Abstract
Polycomb group (PcG) proteins silence master regulatory genes required to properly confer cell identity during the development of both Drosophila and mammals. They may act through chromatin compaction and higher-order folding of chromatin inside the cell nucleus. During the last decade, analysis on interphase chromosome architecture discovered self-interacting regions named topologically associated domains (TADs). TADs result from the 3D chromatin folding of a succession of transcribed and repressed epigenomic domains and from loop extrusion mediated by cohesin/CTCF in mammals. Polycomb silenced chromatin constitutes one type of repressed epigenomic domains which form compacted nano-compartments inside cell nuclei.

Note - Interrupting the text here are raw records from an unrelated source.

(** * Star-schema warehouse loader

    A shallow embedding of [src/analytics_project/etl_to_dw.py] (and of
    [normalize_payment] from [src/data_preparation/prepare_sales_data.py])
    together with the properties of the loader that the specification states.

    The program is pandas code: it works on labelled columns.  The embedding
    keeps that shape.  A [Series] is a list of (index label, value) pairs, a
    [DataFrame] is a list of column names and a list of labelled rows, and the
    operations ([getitem], [setitem], boolean indexing, [rename], [concat],
    ...) are the pandas operations with the alignment on labels that pandas
    performs.  An exception raised by Python is the result [None]. *)

From Stdlib Require Import ZArith QArith Ascii String.
From stdpp Require Import base option list gmap strings pretty sorting.

(** ** Python values held in a cell *)

(** The values [pd.read_csv] and the loader put in a cell: the float NaN that
    marks a missing field, [None] (written by [replace]), strings, integers
    and finite floats.  A finite float is represented by its value. *)
Inductive cell : Type :=
  | NaN
  | PyNone
  | Str (s : string)
  | Int (z : Z)
  | Flt (q : Q).

#[global] Instance Q_eq_dec : EqDecision Q.
Proof. solve_decision. Defined.
#[global] Instance cell_eq_dec : EqDecision cell.
Proof. solve_decision. Defined.
#[global] Instance cell_inhabited : Inhabited cell := populate NaN.

(** [pd.isna]: both NaN and [None] count as missing. *)
Definition isna (c : cell) : bool :=
  match c with
  | NaN | PyNone => true
  | _ => false
  end.
(** With the empty text as filter the same exchange goes through: the
    clients come back in the order the server reported them. *)
Lemma ListClients_empty_filter_scenario_D (history : list string) :
  ListClients (Some EmptyString) (mkTelnet scenarioD history)
  = (Ok {[ "dev1" := ["10.0.0.1"; "10.0.0.2"] ]},
     mkTelnet EmptyString (history ++ ["LIST CLIENTS" +:+ nl])).
Proof. vm_compute. reflexivity. Qed.

(** C1, as amended: for every non-empty ASCII filter that is not a key of
    the mapping returned by the device enumeration [ListClients] runs at
    line 298, [ListClients] raises the not-a-valid-UPS error; by then the
    request LIST UPS of that enumeration has been written, and nothing
    else: no LIST CLIENTS line is written. *)
Theorem ListClients_unknown_filter ups t known t1 :
  ups <> EmptyString ->
  is_ascii ups = true ->
  GetUPSList t = (Ok known, t1) ->
  known !! ups = None ->
  ListClients (Some ups) t
  = (Raise (PyNUTError (ArgStr (ups +:+ " is not a valid UPS"))), t1)
  /\ sent t1 = sent t ++ ["LIST UPS" +:+ nl].
Proof.
  intros Hne Hups Hlist Hkey. split.
  - unfold ListClients.
    rewrite (encode_ascii_Ok _ Hups), bind_lift_Ok.
    assert (Htruthy : truthy (Some ups) = true).
    { simpl. destruct (String.eqb_spec ups EmptyString); [contradiction|reflexivity]. }
    rewrite Htruthy. unfold bind at 1. unfold bind at 1. rewrite Hlist. simpl.
    rewrite bool_decide_eq_false_2; [reflexivity|].
    rewrite elem_of_dom, Hkey. intros [? [=]].
  - pose proof (GetUPSList_sent t) as Hs. rewrite Hlist in Hs. exact Hs.
Qed.

Lemma ListClients_unknown_filter_witness :
  ListClients (Some "nope") (mkTelnet scenarioA [])
  = (Raise (PyNUTError (ArgStr ("nope" +:+ " is not a valid UPS"))),
     mkTelnet EmptyString ["LIST UPS" +:+ nl])
  /\ sent (mkTelnet EmptyString ["LIST UPS" +:+ nl])
     = sent (mkTelnet scenarioA []) ++ ["LIST UPS" +:+ nl].
Proof.
  apply (ListClients_unknown_filter "nope" (mkTelnet scenarioA [])
           {[ "ups1" := "Desc one"; "ups2" := "Desc two" ]}).
  - discriminate.
  - reflexivity.
  - vm_compute. reflexivity.
  - vm_compute. reflexivity.
Defined.
Lemma app_preserves_generated_keys (users : store) (e : env) (req : request) :
  generated_keys users -> generated_keys (snd (app users e req)).
Proof.
  intros Hgen.
  assert (H : generated_keys (snd (route users e req))).
  { destruct req; simpl; try assumption.
    - unfold post_users. repeat branch; try assumption.
      intros k Hin. apply keys_users_set in Hin as [-> | Hin]; eauto.
    - unfold get_user. repeat branch; assumption.
    - unfold put_user, users_get.
      destruct (own_property users userId) as [user |] eqn:Hown.
      + repeat branch; try assumption.
        intros k Hin. apply keys_users_set in Hin as [-> | Hin]; auto.
        apply Hgen. eapply own_property_key; eassumption.
      + repeat branch; assumption.
    - unfold delete_user. destruct (users_get users userId); simpl;
        [| assumption].
      intros k Hin. apply keys_users_delete in Hin. auto. }
  unfold app. destruct (route users e req) as [[res | x] users']; exact H.
Qed.

Lemma reachable_generated_keys (reqs : list (env * request)) :
  generated_keys (serve [] reqs).
Proof.
  generalize generated_keys_nil. generalize (@nil (jstring * User)).
  induction reqs as [| [e req] rest IH]; intros users Hgen; simpl; auto.
  apply IH. now apply app_preserves_generated_keys.
Qed.

Lemma stored_key_not_inherited (users : store) k (u : User) :
  generated_keys users ->
  own_property users k = Some u ->
  existsb (jstring_eqb k) Object_prototype = false.
Proof.
  intros Hgen H. apply own_property_key in H.
  destruct (Hgen k H) as [r ->]. apply uuidv4_not_inherited.
Qed.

Recruitment of canonical PcG proteins on chromatin relies on initial binding to discrete elements and further spreading into large chromatin domains covered with H3K27me3. Some of these discrete elements have a bivalent nature both in mammals and Drosophila and are dynamically regulated during development. Loops can occur between them, suggesting that their interaction plays both functional and structural roles. Formation of large chromatin domains covered by H3K27me3 seems crucial for PcG silencing and PcG proteins might exert their function through compaction of these domains in both mammals and flies, rather than by directly controlling the nucleosomal accessibility of discrete regulatory elements. In addition, PcG chromatin domains interact over long genomic distances, shaping a higher-order chromatin network. Therefore, PcG silencing might rely on multiscale chromatin folding to maintain cell identity during differentiation.
Disclosure statement
The authors report no declarations of interest.